Thursday, August 12, 2021 - The Sallisaw Board of Commissioners unanimously approved a new sign ordinance at their regular monthly meeting Monday.
The ordinance is intended to regulate rules for citizens who post signs in Sallisaw city limits. “A lot of (the new policy) is simple, common-sense guidance,” City Manager Keith Skelton said. Basically, he noted, residents cannot put up any signs that interfere with traffic flow or limit visibility for drivers.
“The big thing to remember (about the ordinance) is that we have to keep the roadway clear,” Sallisaw Mayor Ernie Martens said. Generally, the right-of-way is about 12 feet off the edge of the road on a curbed street, while on uncurbed roads, that distance is 13 feet.
Commissioner Josh Bailey raised concerns about real estate signs or other signs on personal property. Skelton said that in those cases, as long as the sign isn't sexually oriented or advertising medical marijuana and if the sign doesn't interfere with traffic or the right-of-way, “you should be OK,” Skelton said.
Once posted, signs should be removed as soon as possible, Skelton said. Political signs must be removed within 14 days of the election. Skelton also said residents will not be required to get permits for political or garage sale signs placed on personal property as long as the property owners grant permission to post the signs and as long as the right-of-way is respected. Portable signs, including wind sock signs, are also allowed, as long as the same conditions are met. Nonprofit businesses are exempt from the measure, Skelton said, including churches holding garage sales or other similar situations.
Signs for transient merchants, those who come to Sallisaw to sell their products for only a few days at a time, was also on the commissioners' agenda. The key issue, Skelton said, is to make sure those itinerant businesses file the proper paperwork to ensure sales taxes they earn are returned to city coffers.
The council also approved the addition of a mass communication system that will allow city staff to inform utility customers of upcoming bill due dates, planned outages, cut-off notices and more. The measure passed on a unanimous vote. Customers will have the right to opt out of using the system if they wish, Skelton said.
Commissioners also approved new rules for medical marijuana dispensaries in city limits. Skelton said city staff had reviewed state laws, Sallisaw laws and checked with other Sooner State municipalities to revamp the city's existing rules. Skelton said he discovered a “loophole” in the statutes because state law only considers retail medical marijuana businesses. The city's rule revisions include regulation for grow facilities, processing sites, distributors and storage facilities as well as retail sites. Skelton said existing medical marijuana production sites will not be affected by the new rules. Those facilities can still apply annually for the necessary permits.
The amended ordinance would prohibit marijuana growing, processing, distribution, wholesale or storage facilities from being licensed within the city's municipal boundaries as of August 10. The amended ordinance would not apply to retail marijuana businesses such as dispensaries. Marijuana establishment permits will not be granted for the downtown area.
The amended ordinance will not apply to established grow operations or those already in the application process, Skelton said.
A second marijuana related ordinance was also amended. The amendment allows the city to revoke or suspend city licenses if the state issued license has been revoked or suspended.

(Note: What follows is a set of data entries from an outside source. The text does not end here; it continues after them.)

Lemma descends_trans s1 s2 b fs1 b1 fs2 b2 : descends s1 b fs1 b1 -> descends s2 b1 fs2 b2 -> descends (s1 ++ s2) b (fs1 ++ fs2) b2.
Proof.
  intros [H1 P1 F1] [H2 P2 F2].
  assert (forall id o, origin s1 b id o -> origin (s1 ++ s2) b id o) as Hm.
  { intros id o [?|[? ?]]; [by left|]. right. split; [set_solver|done]. }
  assert (forall id o, origin s2 b1 id o -> exists o', origin (s1 ++ s2) b id o' /\ same_terms o o') as Ho.
  { intros id o. apply origin_terms.
    - intros x Hx Hid. exists x. split; [set_solver|]. split; [done|apply same_terms_refl].
    - intros x Hx. destruct (H1 id x Hx) as (o1 & Hor & Ht). exists o1. split; [by apply Hm|done]. }
  split; [|auto|apply Forall_app; split].
  - intros id o2 Hb. destruct (H2 id o2 Hb) as (o1 & Hor & Ht). destruct (Ho id o1 Hor) as (o & Hx & Hxt). exists o. split; [done|by eapply same_terms_trans].
  - eapply Forall_impl; [exact F1|]. intros f. apply legal_terms. intros id o Hor. exists o. split; [by apply Hm|apply same_terms_refl].
  - eapply Forall_impl; [exact F2|]. intros f. by apply legal_terms.
Qed.

Lemma descends_fresh src b fs b' id : descends src b fs b' -> order_lookup b !! id = None -> id ∉ order_id <$> src -> order_lookup b' !! id = None.
Proof.
  intros [H _ _] Hb Hs. destruct (order_lookup b' !! id) as [o'|] eqn:E; [|done]. destruct (H id o' E) as (o & [?|[Hin <-]] & _); [congruence|].
  exfalso. apply Hs. by apply list_elem_of_fmap_2.
Qed.

(** The fills of a sweep are trades of the aggressor. *)
Lemma sweep_legal a b fs : (has_limit (order_type a) = true -> Forall (fun f => crosses a (trade_price f) = true) fs) ->
  Forall (sweep_fill_ok a b) fs -> Forall (legal [a] b) fs.
Proof.
  intros Hl Hf. rewrite Forall_forall in Hf |- *. intros f Hin. destruct (Hf f Hin) as (r & Hr & Hs & Hp & _ & Hq & _ & Hids).
  assert (agreeable a (trade_price f)) as Ha.
  { intros Hla. specialize (Hl Hla). rewrite Forall_forall in Hl. specialize (Hl f Hin). unfold crosses in Hl. destruct (side a); propify; lia. }
  assert (agreeable r (trade_price f)) as Hrr by (intros _; rewrite Hp; destruct (side r); lia).
  destruct (side a) eqn:Hsa; destruct Hids as [I1 I2]; [exists a, r|exists r, a].
  all: rewrite I1, I2; split_and!; try done; try (by left); try (by right); try (right; split; [left|done]).
Qed.

(** In every fill of a sweep the aggressor trades. *)
Lemma sweep_fills_own a b fs : Forall (sweep_fill_ok a b) fs -> filled_in (order_id a) fs = sumZ trade_quantity fs.
Proof.
  unfold filled_in. intros H. apply sumZ_ext. eapply Forall_impl; [exact H|].
  intros f (r & _ & _ & _ & _ & _ & _ & Hids). simpl.
  destruct (side a); destruct Hids as [E1 E2].
  - by rewrite (bool_decide_true (buy_order_id f = order_id a)).
  - by rewrite (bool_decide_true (sell_order_id f = order_id a)), orb_true_r.
Qed.

(** ** Uncrossed books *)

Lemma uncrossed_orders b :
  wf_book b ->
  uncrossed b <-> forall x y, order_lookup b !! order_id x = Some x -> order_lookup b !! order_id y = Some y ->
    side x = Buy -> side y = Sell -> price x < price y.
Proof.
  intros Hwf. split.
  - intros Hu x y Hx Hy Sx Sy.
    destruct (bt_last (buy_orders b)) as [bp|] eqn:Hb.
    + destruct (bt_first (sell_orders b)) as [ap|] eqn:Ha.
      * specialize (Hu bp ap Hb Ha). pose proof (best_price_le b Buy bp x Hwf Hb Hx Sx) as H1.
        pose proof (best_price_le b Sell ap y Hwf Ha Hy Sy) as H2. simpl in *. lia.
      * exfalso. destruct (inv_lookup_elem _ _ _ _ Hwf Hy) as [Hin _]. destruct (inv_in_level b y Hwf Hin) as (l1 & l2 & Hg).
        rewrite Sy in Hg. apply bt_first_None in Ha. simpl in Hg. by rewrite Ha in Hg.
    + exfalso. destruct (inv_lookup_elem _ _ _ _ Hwf Hx) as [Hin _]. destruct (inv_in_level b x Hwf Hin) as (l1 & l2 & Hg).
      rewrite Sx in Hg. apply bt_last_None in Hb. simpl in Hg. by rewrite Hb in Hg.
  - intros H bp ap Hb Ha.
    destruct (best_price_get Buy _ _ (inv_levels _ _ Hwf Buy) Hb) as (x & l & Hg & <- & Sx).
    destruct (best_price_get Sell _ _ (inv_levels _ _ Hwf Sell) Ha) as (y & l' & Hg' & <- & Sy).
    apply H; try done.
    + apply (inv_live _ _ _ Hwf), (orders_levels Buy). rewrite (bt_concat_get _ _ _ Hg). left.
    + apply (inv_live _ _ _ Hwf), (orders_levels Sell). rewrite (bt_concat_get _ _ _ Hg'). left.
Qed.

The commissioners also approved an engineering contract with Neel, Harvel and Associates in the amount of $38,700, for services relating to improvements on the city's sanitary sewer system. The panel also approved a final change order for improvements at the airport fuel farm. Skelton said that project is now complete.
Skelton discussed COVID-19 cases among city staff. He said five people have tested positive in just the past few days, which has forced additional staff members to go into quarantine. “If this continues,” he said, “we will probably reinstate safety protocols.” Skelton said about 30 percent of the city staff is currently vaccinated. He urged city employees to do their research and seriously consider getting the shot. “The only way to stop it,” he said, “is to wear masks and vaccinate.”